The Pennsylvania Supreme Court’s evenly divided result in the latest case seeking clarity on vote-by-mail rules is a set up for “utter chaos” after polls close in the midterm elections next week, retired federal Judge John E. Jones said.
In a Zoom call with reporters Wednesday, Jones and two more retired federal judges from across the Keystone State mapped out the legal landscape upon which challenges to this year’s election results will be fought.
Candidates and voters should be prepared for uncertainty and delay, be patient and allow all of the votes to be counted, they said.
But without clear guidance for election officials on whether to count mail-in ballots that are returned without a date, the stage is set for another cycle of litigation that could delay final election results for weeks or even months, the judges said.
“It’s going to have to be settled by the [U.S.] Supreme Court … which is a protracted, difficult proceeding, and it’s very unfortunate that this question is hanging out there unresolved,” Jones, who was appointed to the bench by former President George W. Bush in 2002, said.
The legal limbo comes at a time when public faith in the election system has been swayed by persistent misinformation and baseless claims of fraud.
On Wednesday, Republican gubernatorial nominee Doug Mastriano turned a message about delays in counting votes from acting Secretary of State Leigh Chapman on its head in a campaign email with the subject line, “The fix is in (2020 all over again).”

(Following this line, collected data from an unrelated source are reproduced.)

(* ===== verification/ConnSend.v ===== *)
(** * Timeouts and sending

    Specifications of the timer callback and of the send path of fpproto.c:
    which packets are reported as lost and in which order, which packet falls
    off the window, and the descriptor that is committed. *)

From S2P Require Import Prelude Platform Window WindowFacts WindowSpec WindowMarks Protocol ConnFacts.
From S2P Require Import ConnSpec ConnAck.

(** ** The retransmission timer *)
Definition neg_events (c : fpproto_conn) (s : Z) : list (event proto_call) :=
  if has_handle_neg_ack (ops c) then [EvCall (CHandleNegAck (out_pd c s))] else [].

(** Packet [s] has timed out at time [now]. *)
Definition expired (c : fpproto_conn) (now s : Z) : bool :=
  from_option (λ pd, negb (time_after64 (timeout_of c pd) now)) false (out_pd c s).

Lemma neg_ack_spec c s :
  s ∈ wnd_set (outwnd c) →
  wp (do_neg_ack_seqno s) (λ _ c' l, c' = c ∧ l = neg_events c s) c.
Proof.
  intros Hs. unfold do_neg_ack_seqno. wp_steps. unfold neg_events.
  by rewrite (peek_out_pd c s Hs).
Qed.

Lemma handle_timeout_loop_spec fuel c now s :
  out_wf c → 0 ≤ s < 2 ^ 64 → (length (marks_from (outwnd c) s) < fuel)%nat →
  wp (handle_timeout_loop fuel now s) (λ o c' l,
    let ms := marks_from (outwnd c) s in
    let lost := take_while (expired c now) ms in
    (∃ f, c' = set_stat f c) ∧ l = lost ≫= neg_events c ∧
    match drop (length lost) ms with
    | [] => o = None
    | t :: _ => ∃ pd, out_pd c t = Some pd ∧ o = Some (t, timeout_of c pd)
    end) c.
Proof.
  revert c s. induction fuel as [|fuel IH]; intros c s Hc Hs Hf; [lia|]. cbn [handle_timeout_loop].
  pose proof (cw_wnd c Hc) as Hwf.
  destruct (wnd_at_or_after_spec (C:=proto_call) (outwnd c) s Hwf Hs) as (o & Hrun & Hnext).
  wp_step. eapply wp_on_outwnd; [exact Hrun|]. rewrite set_outwnd_same.
  assert (∃ f, c = set_stat f c) as Hid by (exists id; by destruct c).
  destruct o as [t|]; [|apply wp_ret; by rewrite (next_marked_none _ Hwf s Hnext)].
  pose proof (proj1 Hnext) as Ht. destruct (peek_marked c Hc t Ht) as (pd & Hpd & _).
  rewrite (next_marked_some _ Hwf s t Hnext) in Hf |- *. cbn [take_while].
  assert (expired c now t = negb (time_after64 (timeout_of c pd) now)) as ->.
  { unfold expired. by rewrite <- (peek_out_pd c t Ht), Hpd. }
  wp_step. apply wp_get. wp_step. eapply wp_deref; [exact Hpd|]. fold (timeout_of c pd).
  destruct (time_after64 (timeout_of c pd) now); cbn [negb].
  { apply wp_ret. simpl. split_and!; try done. exists pd. by rewrite <- (peek_out_pd c t Ht). }
  wp_step. wp_step. wp_step. set (c0 := set_stat _ c).
  eapply wp_mono; [by apply (neg_ack_spec c0)|]. intros [] c1 l1 [-> ->].
  simpl in Hf. eapply wp_mono; [apply (IH c0)|].
  - by apply (out_wf_fields c).
  - apply u64_range.
  - simpl. lia.
  - intros o c' l ([f ->] & -> & Hrest). conn_simpl. split_and!.
    + by eexists (λ s, f _).
    + done.
    + exact Hrest.
Qed.

Lemma fpproto_handle_timeout_spec c now :
  conn_wf c →
  wp (fpproto_handle_timeout now) (λ _ c' l,
    let ms := marks_from (outwnd c) (next_timeout_seqno c) in
    let lost := take_while (expired c now) ms in
    ∃ f v lt, c' = set_stat f (set_next_timeout_seqno v c) ∧ conn_wf c' ∧
      l = (lost ≫= neg_events c) ++ lt ∧
      match drop (length lost) ms with
      | [] => v = u64 (head (outwnd c) + 1) ∧ lt = []
      | t :: _ => v = t ∧ ∃ pd, out_pd c t = Some pd ∧ lt = [EvCall (CSetTimer (timeout_of c pd))]
      end) c.
Proof.
  intros Hc. unfold fpproto_handle_timeout. wp_step. wp_step. wp_step. wp_step. conn_simpl.
  set (c0 := set_stat _ c). assert (conn_wf c0) as Hc0 by conn_wf_tac.
  wp_step. eapply wp_mono; [apply (handle_timeout_loop_spec _ c0)|].
  - apply Hc0.
  - apply Hc.
  - pose proof (length_marks_from (outwnd c0) (next_timeout_seqno c)). wconst. lia.
  - intros o c1 l ([f ->] & -> & Hrest).
    set (g := λ s, f (stat_set timeout_handler_runs (u64 (s timeout_handler_runs + 1)) s)).
    change (marks_from (outwnd c0)) with (marks_from (outwnd c)) in *.
    change (take_while (expired c0 now)) with (take_while (expired c now)) in *.
    set (ms := marks_from _ _) in *. set (lost := take_while _ _) in *.
    destruct (drop (length lost) ms) as [|t l'] eqn:Ed.
    + subst o. wp_steps. exists g, (u64 (head (outwnd c) + 1)), []. split_and!; [done|conn_wf_tac|done|done|done].
    + destruct Hrest as (pd & Hpd & ->). wp_steps.
      assert (t ∈ wnd_set (outwnd c)) as Ht.
      { apply (out_pd_marked c (cw_out c Hc)). by exists pd. }
      pose proof (wnd_set_u64 _ t (cw_wnd c (cw_out c Hc)) Ht).
      exists g, t, [EvCall (CSetTimer (timeout_of c pd))]. split_and!; [done|conn_wf_tac|done|done|].
      exists pd. by split.
Qed.

(** ** Sending *)
Lemma edge_marked w :
  wnd_wf w → wnd_is_marked w (wnd_edge w) = bool_decide (wnd_edge w ∈ wnd_set w).
Proof.
  intros Hwf. pose proof (wf_head w Hwf). apply eq_bool_prop_intro.
  rewrite bool_decide_spec, (elem_of_wnd_set_age w Hwf). unfold wnd_edge, age. wconst.
  rewrite Is_true_true. split; [intros Hm; split_and!; [..|done]; mlia|by intros (_ & _ & ?)].
Qed.

(** What [fpproto_prepare_to_send] tells the user about the packet that is about
    to fall off the window. *)
Definition fall_off_events (c : fpproto_conn) : list (event proto_call) :=
  let e := wnd_edge (outwnd c) in
  if bool_decide (e ∈ wnd_set (outwnd c)) then
    (if time_after_eq64 e (next_timeout_seqno c)
     then neg_events c e ++ timer_events (set_next_timeout_seqno (u64 (e + 1)) c) else [])
    ++ [EvCall (CFree (out_pd c e))]
  else [].

Lemma prepare_pop c c1 s :
  out_wf c → conn_wf c1 → (∃ v f, c1 = set_stat f (set_next_timeout_seqno v c)) →
  s ∈ wnd_set (outwnd c) →
  wp (pd ← outwnd_pop s; call (CFree pd)) (λ _ c' l,
    conn_wf c' ∧ head (outwnd c') = head (outwnd c) ∧
    wnd_set (outwnd c') = wnd_set (outwnd c) ∖ {[ s ]} ∧
    (∀ t, out_pd c' t = if decide (t = s) then None else out_pd c t) ∧
    (∃ v f w u, c' = set_unacked_pkts u (set_outwnd w (set_stat f (set_next_timeout_seqno v c)))) ∧
    l = [EvCall (CFree (out_pd c s))]) c1.
Proof.
  intros Hc Hc1 (v & f & E1) Hs. subst c1. set (c1 := set_stat _ _) in *. apply wp_bind.
  eapply wp_mono; [apply (pop_spec c1 s); [apply Hc1|done]|].
  intros o c' l (-> & -> & Ho & (w' & u' & E) & Hh & Hset & Hpd). wp_steps. split_and!; try done.
  - by apply (conn_wf_out_update c1 c' w' u').
  - subst c'. by exists v, f, w', u'.
Qed.

Lemma fpproto_prepare_to_send_spec c :
  conn_wf c →
  wp fpproto_prepare_to_send (λ _ c' l,
    let e := wnd_edge (outwnd c) in
    conn_wf c' ∧ head (outwnd c') = head (outwnd c) ∧
    wnd_set (outwnd c') = wnd_set (outwnd c) ∖ {[ e ]} ∧
    (∀ t, out_pd c' t = if decide (t = e) then None else out_pd c t) ∧
    (∃ v f w u, c' = set_unacked_pkts u (set_outwnd w (set_stat f (set_next_timeout_seqno v c)))) ∧
    l = fall_off_events c) c.
Proof.
  intros Hc. pose proof (cw_out c Hc) as Ho. pose proof (cw_wnd c Ho) as Hwf.
  unfold fpproto_prepare_to_send, fall_off_events. wp_step. apply wp_get. cbv zeta.
  rewrite (edge_marked _ Hwf). set (e := wnd_edge (outwnd c)).
  destruct (bool_decide_reflect (e ∈ wnd_set (outwnd c))) as [He|He].
  2:{ apply wp_ret. split_and!; try done.
      - set_solver.
      - intros t. case_decide as Et; [|done]. subst t. unfold out_pd. by rewrite decide_False.
      - exists (next_timeout_seqno c), id, (outwnd c), (unacked_pkts c). by destruct c. }
  wp_step. wp_step. set (c0 := set_stat _ c). assert (conn_wf c0) as Hc0 by conn_wf_tac.
  pose proof (wnd_set_u64 _ e Hwf He) as Her. wp_step.
  destruct (time_after_eq64 e (next_timeout_seqno c)).
  - wp_step. wp_step. wp_step. set (c1 := set_stat _ c0).
    eapply wp_mono; [by apply (neg_ack_spec c1)|]. intros [] ? ? [-> ->]. wp_step. wp_step.
    set (c2 := set_next_timeout_seqno (u64 (e + 1)) c1).
    assert (conn_wf c2) as Hc2 by (unfold c2, c1, c0; conn_wf_tac).
    eapply wp_mono; [by apply recompute_spec|]. intros [] c3 l3 (Hc3 & (f & E3) & ->).
    eapply wp_mono; [apply (prepare_pop c c3 e Ho Hc3); [|done]|].
    { subst c3. by eexists _, (λ s, f (_ (_ s))). }
    intros [] c4 l4 (Hc4 & Hh & Hset & Hpd & Hform & ->). by split_and!.
  - wp_step. eapply wp_mono; [apply (prepare_pop c c0 e Ho Hc0); [|done]|].
    { by exists (next_timeout_seqno c), (λ s, stat_set never_acked_pkts (u64 (s never_acked_pkts + 1)) s). }
    intros [] c4 l4 (Hc4 & Hh & Hset & Hpd & Hform & ->). by split_and!.
Qed.

(** The descriptor that [fpproto_commit_packet] records. *)
Definition committed (c : fpproto_conn) (pd : fpproto_pktdesc) (timestamp : Z) : fpproto_pktdesc :=
  pd_set_header timestamp (head (outwnd c) + 1) (negb (in_sync c)) (last_reset_time c)
    (in_max_seqno c) (compress_inwnd (inwnd c)) pd.

(** [c'] is [c] with [pd] as its newest unacknowledged packet. *)
Record after_commit (c : fpproto_conn) (pd : fpproto_pktdesc) (c' : fpproto_conn) : Prop := {
  ac_wf : conn_wf c';
  ac_head : head (outwnd c') = head (outwnd c) + 1;
  ac_set : wnd_set (outwnd c') = {[ head (outwnd c) + 1 ]} ∪ wnd_set (outwnd c);
  ac_pd : ∀ t, out_pd c' t = if decide (t = head (outwnd c) + 1) then Some pd else out_pd c t;
  ac_rest : ∃ v f w u,
    c' = set_unacked_pkts u (set_outwnd w (set_stat f (set_next_timeout_seqno v c)));
}.

Lemma fpproto_commit_packet_spec c pd timestamp :
  conn_wf c → head (outwnd c) + 1 < 2 ^ 64 → wnd_edge (outwnd c) ∉ wnd_set (outwnd c) →
  wp (fpproto_commit_packet pd timestamp) (λ r c' l,
    r = committed c pd timestamp ∧ after_commit c r c' ∧ l = restart_events c c') c.
Proof.
  intros Hc Hh He. pose proof (cw_out c Hc) as Ho. pose proof (wf_head _ (cw_wnd c Ho)).
  unfold fpproto_commit_packet. wp_step. apply wp_get. cbv zeta. unfold wnd_head.
  rewrite (u64_small (head (outwnd c) + 1)) by lia.
  set (r := pd_set_header _ _ _ _ _ _ _). change r with (committed c pd timestamp). clear r.
  set (r := committed c pd timestamp).
  destruct (outwnd_add_spec c r Ho Hh He eq_refl) as (w & u & Hrun & Ho' & Hh' & Hset & Hpd).
  set (c1 := set_unacked_pkts u (set_outwnd w c)) in *.
  wp_step. eapply wp_run; [exact Hrun|]. wp_step. wp_step. set (c2 := set_stat _ c1).
  assert (conn_wf c2) as Hc2.
  { apply (conn_wf_same_but_out c); [done|by constructor|by apply (out_wf_fields c1)]. }
  wp_step. eapply wp_mono; [by apply recompute_spec|]. intros [] c3 l (Hc3 & (f & E3) & ->).
  apply wp_ret. rewrite app_nil_r. split_and!; [done| |].
  - subst c3. constructor; try done.
    eexists _, (λ s, f _), w, u. unfold c2, c1. by conn_simpl.
  - subst c3. symmetry. by apply timer_events_frame.
Qed.

(** ** The whole send path *)
Definition send_packet (pd : fpproto_pktdesc) (timestamp : Z) : P fpproto_pktdesc :=
  fpproto_prepare_to_send;; fpproto_commit_packet pd timestamp.

Lemma edge_head w w' : head w' = head w → wnd_edge w' = wnd_edge w.
Proof. intros E. unfold wnd_edge. by rewrite E. Qed.

Lemma send_packet_spec c pd timestamp :
  conn_wf c → head (outwnd c) + 1 < 2 ^ 64 →
  wp (send_packet pd timestamp) (λ r c' l,
    let h := head (outwnd c) + 1 in
    let e := wnd_edge (outwnd c) in
    r = committed c pd timestamp ∧ conn_wf c' ∧ head (outwnd c') = h ∧
    wnd_set (outwnd c') = {[ h ]} ∪ wnd_set (outwnd c) ∖ {[ e ]} ∧
    (∀ t, out_pd c' t = if decide (t = h) then Some r else if decide (t = e) then None else out_pd c t) ∧
    same_config c c' ∧
    ∃ lt, l = fall_off_events c ++ lt ∧ Forall (λ e, e = EvCall CCancelTimer ∨ ∃ t, e = EvCall (CSetTimer t)) lt) c.
Proof.
  intros Hc Hh. unfold send_packet. wp_step.
  eapply wp_mono; [by apply fpproto_prepare_to_send_spec|].
  intros [] c1 l1 (Hc1 & Hh1 & Hset1 & Hpd1 & (v & f & w & u & E1) & ->).
  eapply wp_mono; [apply fpproto_commit_packet_spec; [done|by rewrite Hh1|]|].
  { rewrite (edge_head (outwnd c)) by done. set_solver. }
  intros r c2 l2 (-> & [Hc2 Hh2 Hset2 Hpd2 (v' & f' & w' & u' & E2)] & ->).
  split_and!; try done.
  - unfold committed. rewrite Hh1. by subst c1.
  - by rewrite Hh2, Hh1.
  - by rewrite Hset2, Hset1, Hh1.
  - intros t. rewrite Hpd2, Hh1. case_decide; [done|]. by rewrite Hpd1.
  - rewrite E2, E1. by split_and!.
  - exists (restart_events c1 c2). split; [done|]. unfold restart_events, timer_events.
    constructor; [by left|]. destruct (marks_from _ _) as [|t ts]; [constructor|].
    destruct (out_pd _ t); simpl; constructor; [|constructor]. right. by eexists.
Qed.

“You don’t have to look too far back in history (just 2 years) to see what happens when our elections are run by incompetent Democrats with lax laws and barely any enforcement of them,” said Mastriano, who falsely claims the 2020 presidential election was stolen.
“We need to recognize the integrity of the electoral process … and the good faith and diligence of election workers,” retired U.S. District Judge Thomas Vanaskie, who was appointed by former President Bill Clinton, said.
The briefing was organized by Keep the Republic, a nonpartisan organization dedicated to protecting and strengthening the electoral system. It also included retired U.S. District Judge Robert Cindrich, of Washington County.
Questions about mail-in ballots have been at the center of numerous election challenges since 2020, when voting by mail without an excuse for not going to the polls became an option.
The U.S. Supreme Court last month threw out a federal appeals court’s ruling that said not counting ballots returned on time but without a date would impermissibly disenfranchise voters under the federal Civil Rights Act.
“That decision means nothing right now, at least in jurisprudential terms it has no precedential effect. So I’m afraid we’re gonna be back to square one,” Vanaskie said.
Voters backed by the state and national Republican parties sued last month asking the state Supreme Court to rule on the issue before the election. The question before the court was whether the date requirement runs afoul of the Civil Rights Act’s bar on disenfranchising voters over paperwork errors unrelated to their qualifications to vote.
Former state Supreme Court Chief Justice Max Baer’s death last month left the high court with only six members and a vacancy that is likely to remain until the next governor takes office.
In an order Tuesday, the state Supreme Court said it was split 3-to-3 and unable to decide. It ordered county election officials to set aside and not count mail-in ballots without a date.
Unless one of the justices changes their mind, the impasse is unlikely to be resolved by a state court, Jones said.
“I almost think that that is a recognition on the part of the Pennsylvania Supreme Court that those ballots are still going to be in play based on the potential federal litigation,” Jones said.
If election results are not immediately clear, the judges urged Pennsylvania residents to remember one thing: “Trust the process.”